Toure recorded Savane during his protracted battle with bone cancer, a period of intense creativity and artistic commitment. The album-whose title translates to “savannah”-reaffirms his connection with the traditional Songhai and Fulani music of northern Mali perhaps more than any of his previous recordings.
In his trademark fashion, he has transposed to guitar the scratchy rifting of the jeurkel, a one-string lute on which he learned to play music. He is joined by small band of n’goni (African lute) players, including two of his country’s best: Basekou Kouyate and Mama Sissoko, who adapt their Mande (southern Malian) playing to these northern styles. Among the rhythms on Savane are those of the Jimbala spirit cult of the Niger River, through which Toure received his initiation into music years ago.
Less than a month before he died, Toure won his second GRAMMY for his intimate collaboration with the Malian kora player Toumani Diabate, In the Heart of the Moon. That album was an offshoot of Savane, for which Nick Gold and his World Circuit team-including longtime engineer Jerry Boys (Buena Vista Social Club)-constructed a mobile studio in Bamako, Mali’s Hotel Mande, overlooking the Niger River. Work on Savane was completed in a London studio.

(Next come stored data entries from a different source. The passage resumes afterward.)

(** Case 6: [searchTitle] is the line read, [us] is [duration.count()]. *)
Definition case6 (us : Z) (searchTitle : string) (s : Session) : outcome (list event) :=
  if decide (s_bids s = []) then Ret [Cout "Please load bids first."]
  else
    index ← binarySearch (s_bids s) searchTitle;
    shown ← (if decide (index ≠ -1) then
               bid ← vec_get (s_bids s) index;
               Ret [Cout "Enter bid title to search: Bid found:"; displayBid bid]
             else Ret [Cout "Enter bid title to search: Bid not found."]);
    Ret (shown ++ [Cout ("Search time: " +:+ pretty us +:+ " microseconds")]).

(** Case 8: each sort runs on [tempBids], a fresh copy of [bids], and its
    result is exported; [bids] is not assigned to.  [ms1], [ms2] and [ms3]
    are the three values of [duration.count()]. *)
Definition case8 (fuel : nat) (ms1 ms2 ms3 : Z) (s : Session)
    : outcome (Session * list event) :=
  if decide (s_bids s = []) then Ret (s, [Cout "Please load bids first."])
  else
    tempBids ← selectionSort (s_bids s);
    let '(files, exported1) :=
      exportBenchmarkToCSV show_double (s_files s) "benchmark_results.csv" "SelectionSort"
        (Z.of_nat (length tempBids)) (Finite (inject_Z ms1)) in
    tempBids ← quickSort fuel (s_bids s) 0 (last_index (s_bids s));
    let '(files, exported2) :=
      exportBenchmarkToCSV show_double files "benchmark_results.csv" "QuickSort"
        (Z.of_nat (length tempBids)) (Finite (inject_Z ms2)) in
    tempBids ← mergeSort fuel (s_bids s) 0 (last_index (s_bids s));
    let '(files, exported3) :=
      exportBenchmarkToCSV show_double files "benchmark_results.csv" "MergeSort"
        (Z.of_nat (length tempBids)) (Finite (inject_Z ms3)) in
    Ret (mkSession (s_bids s) (s_bidHashMap s) files,
         [Cout (endl +:+ "=== Running All Sorting Benchmarks ===");
          Cout (endl +:+ "1. Selection Sort...");
          Cout ("Time: " +:+ pretty ms1 +:+ " ms")] ++ exported1 ++
         [Cout (endl +:+ "2. Quick Sort...");
          Cout ("Time: " +:+ pretty ms2 +:+ " ms")] ++ exported2 ++
         [Cout (endl +:+ "3. Merge Sort...");
          Cout ("Time: " +:+ pretty ms3 +:+ " ms")] ++ exported3 ++
         [Cout (endl +:+ "=== Benchmark Complete ===");
          Cout "Results exported to benchmark_results.csv"]).
End menu.

Definition titled (ts : list string) : list Bid :=
  (λ t, mkBid "" t "" (Finite 0)) <$> ts.

(** ** Vocabulary of the statements *)

(** The bids with a given title, for stability: a sort is stable when, for
    every title, the bids of that title come out in the order they went in. *)
Definition has_title (t : string) (b : Bid) : Prop := title b = t.

#[global] Instance has_title_dec t b : Decision (has_title t b).
Proof. unfold has_title. apply _. Defined.

(** [x] occurs before [y] in [l]. *)
Definition occurs_before (x y : Bid) (l : list Bid) : Prop := [x; y] `sublist_of` l.

(** A value below zero; not-a-number is on neither side of zero. *)
Definition negative (d : double) : Prop :=
  match d with
  | Finite q => (q < 0)%Q
  | Infinity neg => neg = true
  | NaN => False
  end.

Definition is_digit (c : ascii) : bool := bool_decide (is_Some (digit_val c)).

(** The text [atof] looks at: what follows the white space and the sign. *)
Definition subject (s : string) : string := (read_sign (skip_spaces s)).2.

(** The text begins with a number as [atof] knows them: a digit, a point
    followed by a digit, INF or NAN. *)
Definition begins_number (s : string) : bool :=
  match subject s with
  | String c r =>
      is_digit c
      || (Ascii.eqb c "." && (if r is String d _ then is_digit d else false))
      || prefix_ci "inf" (subject s) || prefix_ci "nan" (subject s)
  | EmptyString => false
  end.

(** The spec's reading of the amount column: one currency symbol is
    stripped, the first one of the text. *)
Fixpoint strip_one (ch : ascii) (str : string) : string :=
  match str with
  | String c str' => if Ascii.eqb c ch then str' else String c (strip_one ch str')
  | EmptyString => EmptyString
  end.

(** A bid that renders a row: title, identifier and fund are columns 0, 1
    and 8 as they are, and the amount is [strToDouble] of column 4. *)
Definition row_bid (row : list string) (bid : Bid) : Prop :=
  row !! 0%nat = Some (title bid) ∧ row !! 1%nat = Some (bidId bid) ∧
  row !! 8%nat = Some (fund bid) ∧
  ∃ col4, row !! 4%nat = Some col4 ∧ amount bid = strToDouble col4 "$".








(** One line of results as the file holds it. *)
Definition data_line (show_double : double → string) (algorithm : string) (dataSize : Z)
    (timeMs : double) : string :=
  algorithm +:+ "," +:+ pretty dataSize +:+ "," +:+ show_double timeMs +:+ endl.

(** The positions before [i] hold their final bids: each is no greater than
    every bid after it. *)
Definition settled (i : nat) (bids : list Bid) : Prop :=
  ∀ p q bp bq, (p < i)%nat → (p < q)%nat →
    bids !! p = Some bp → bids !! q = Some bq → title_le bp bq.

(** Position [i], an [int], holds [b]. *)
Definition holds (bids : list Bid) (i : Z) (b : Bid) : Prop :=
  0 ≤ i ∧ bids !! Z.to_nat i = Some b.

(** The positions outside [start .. end_] hold what they held. *)
Definition same_outside (start end_ : Z) (bids bids0 : list Bid) : Prop :=
  ∀ i : nat, Z.of_nat i < start ∨ end_ < Z.of_nat i → bids !! i = bids0 !! i.

(** The state of [partition] each time its outer loop tests [left <= right]:
    what is left of [left] is no greater than the pivot, what is right of
    [right] is no less, each inner loop has a bid that stops it inside the
    range, and either a swap has moved [right] or the pivot is still between
    [left] and [right]. *)
Definition partition_inv (bids0 : list Bid) (start end_ : Z) (p : string)
    (bids : list Bid) (left right : Z) : Prop :=
  0 ≤ start ∧ end_ < Z.of_nat (length bids) ∧
  start ≤ left ∧ right ≤ end_ ∧ start - 1 ≤ right ∧
  bids ≡ₚ bids0 ∧ same_outside start end_ bids bids0 ∧
  (∀ i b, start ≤ i < left → holds bids i b → (title b <=? p)%string = true) ∧
  (∀ j b, right < j ≤ end_ → holds bids j b → (p <=? title b)%string = true) ∧
  (left ≤ right →
     (∃ k bk, left ≤ k ≤ end_ ∧ holds bids k bk ∧ (title bk <? p)%string = false) ∧
     (∃ k bk, start ≤ k ≤ right ∧ holds bids k bk ∧ (p <? title bk)%string = false)) ∧
  (right < end_ ∨ ∃ m bm, left ≤ m ≤ right ∧ holds bids m bm ∧ title bm = p).

(** What [partition] returns: a position [mid] from [start - 1] to [end_ - 1]
    and a rearrangement of the range, with nothing greater than the pivot
    up to [mid] and nothing less after it. *)
Definition partition_post (bids0 : list Bid) (start end_ : Z) (p : string)
    (mid : Z) (bids : list Bid) : Prop :=
  start - 1 ≤ mid < end_ ∧
  bids ≡ₚ bids0 ∧ same_outside start end_ bids bids0 ∧
  (∀ i b, start ≤ i ≤ mid → holds bids i b → (title b <=? p)%string = true) ∧
  (∀ j b, mid < j ≤ end_ → holds bids j b → (p <=? title b)%string = true).

(** Both streams on the name open: the one that reads and the one that
    appends. *)
Definition opens (fs : FileSystem) (filename : string) : Prop :=
  fs_reads fs filename = true ∧ fs_appends fs filename = true.

(** What a sorting choice of the menu leaves behind: the vector sorted, the
    map as it was, and every other file as it was; where
    benchmark_results.csv opens, one more line in it, after the header when
    the file did not exist, and where it does not open for appending, the
    files as they were. *)
Definition sort_choice_done (show_double : double → string) (algorithm : string) (ms : Z)
    (s s' : Session) : Prop :=
  s_bids s' ≡ₚ s_bids s ∧ Sorted title_le (s_bids s') ∧
  s_bidHashMap s' = s_bidHashMap s ∧
  (∀ g, g ≠ "benchmark_results.csv" → s_files s' !! g = s_files s !! g) ∧
  (opens (s_files s) "benchmark_results.csv" →
   s_files s' !! "benchmark_results.csv" =
     Some ((match s_files s !! "benchmark_results.csv" with
            | Some content => content
            | None => csv_header +:+ endl
            end) +:+ data_line show_double algorithm (Z.of_nat (length (s_bids s)))
                               (Finite (inject_Z ms)))) ∧
  (fs_appends (s_files s) "benchmark_results.csv" = false → s_files s' = s_files s).

(** * Properties *)

(** ** The order on titles *)

Section string_order.
Implicit Types a b c : string.

Lemma compare_refl a : (a ?= a)%string = Eq.
Proof. by apply String_as_OT.cmp_eq. Qed.

Lemma compare_lt_trans a b c :
  (a ?= b)%string = Lt → (b ?= c)%string = Lt → (a ?= c)%string = Lt.
Proof.
  rewrite !String_as_OT.cmp_lt. apply String_as_OT.lt_trans.
Qed.

Lemma compare_gt_lt a b : (a ?= b)%string = Gt ↔ (b ?= a)%string = Lt.
Proof.
  rewrite (String.compare_antisym a b). destruct (b ?= a)%string; simpl; split; congruence.
Qed.

Lemma ltb_lt a b : (a <? b)%string = true ↔ (a ?= b)%string = Lt.
Proof. unfold String.ltb. destruct (a ?= b)%string; split; congruence. Qed.

Lemma leb_le a b : (a <=? b)%string = true ↔ (a ?= b)%string ≠ Gt.
Proof. unfold String.leb. destruct (a ?= b)%string; split; congruence. Qed.

Lemma leb_refl a : (a <=? a)%string = true.
Proof. apply leb_le. by rewrite compare_refl. Qed.

Lemma leb_trans a b c :
  (a <=? b)%string = true → (b <=? c)%string = true → (a <=? c)%string = true.
Proof.
  rewrite !leb_le. intros Hab Hbc.
  destruct (a ?= b)%string eqn:E1; [..|done].
  { apply String.compare_eq_iff in E1 as ->. done. }
  destruct (b ?= c)%string eqn:E2; [..|done].
  { apply String.compare_eq_iff in E2 as ->. by rewrite E1. }
  by rewrite (compare_lt_trans _ _ _ E1 E2).
Qed.

Lemma ltb_leb a b : (a <? b)%string = true → (a <=? b)%string = true.
Proof. rewrite ltb_lt, leb_le. by intros ->. Qed.

Lemma ltb_false_leb a b : (a <? b)%string = false ↔ (b <=? a)%string = true.
Proof.
  rewrite leb_le, compare_gt_lt. rewrite <-ltb_lt. by destruct (a <? b)%string.
Qed.

Lemma leb_false_ltb a b : (a <=? b)%string = false ↔ (b <? a)%string = true.
Proof.
  rewrite ltb_lt, <-compare_gt_lt. unfold String.leb.
  destruct (a ?= b)%string; split; congruence.
Qed.

Lemma ltb_irrefl a : (a <? a)%string = false.
Proof. apply ltb_false_leb, leb_refl. Qed.

Lemma ltb_leb_trans a b c :
  (a <? b)%string = true → (b <=? c)%string = true → (a <? c)%string = true.
Proof.
  intros Hab Hbc. destruct (a <? c)%string eqn:E; [done|].
  apply ltb_false_leb in E. pose proof (leb_trans _ _ _ Hbc E) as Hba.
  apply ltb_false_leb in Hba. congruence.
Qed.

Lemma leb_ltb_trans a b c :
  (a <=? b)%string = true → (b <? c)%string = true → (a <? c)%string = true.
Proof.
  intros Hab Hbc. destruct (a <? c)%string eqn:E; [done|].
  apply ltb_false_leb in E. pose proof (leb_trans _ _ _ E Hab) as Hcb.
  apply ltb_false_leb in Hcb. congruence.
Qed.
End string_order.

#[global] Instance title_le_refl : Reflexive title_le.
Proof. intros b. apply leb_refl. Qed.

#[global] Instance title_le_trans : Transitive title_le.
Proof. intros a b c. apply leb_trans. Qed.

#[global] Instance title_le_dec a b : Decision (title_le a b).
Proof. unfold title_le. apply _. Defined.

Lemma title_le_total a b : title_le a b ∨ title_le b a.
Proof. apply String.leb_total. Qed.

Lemma title_le_antisym a b : title_le a b → title_le b a → title a = title b.
Proof. apply String.leb_antisym. Qed.

(** Sortedness read off the positions. *)
Lemma StronglySorted_lookup_2 (l : list Bid) :
  (∀ p q bp bq, (p < q)%nat → l !! p = Some bp → l !! q = Some bq → title_le bp bq) →
  StronglySorted title_le l.
Proof.
  induction l as [|x l IH]; intros H; constructor.
  - apply IH. intros p q bp bq Hpq Hp Hq. by apply (H (S p) (S q)); [lia|..].
  - apply Forall_lookup. intros q bq Hq. by apply (H 0%nat (S q)); [lia|..].
Qed.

The third and final album from the Hotel Mande Sessions is the debut recording of Diabate’s pan-African Symmetric Orchestra, Boulevard de l’Independance, which World Circuit/Nonesuch will also release July 25. Savane and In the Heart of the Moon culminate a long relationship between Ali Farka Toure and Nick Gold/World Circuit that includes such internationally acclaimed recordings as The Source (1991); Talking Timbuktu (1996), Toure’s GRAMMY-winning collaboration with Ry Cooder; and Niafunke (1999), among other releases.
After Niafunke, Toure had retired from music to devote himself to what he considered his primary vocation: cultivating the land in the Malian town after which that recording was named. He was elected mayor of Niafunke just before the Hotel Mande Sessions began in January 2004.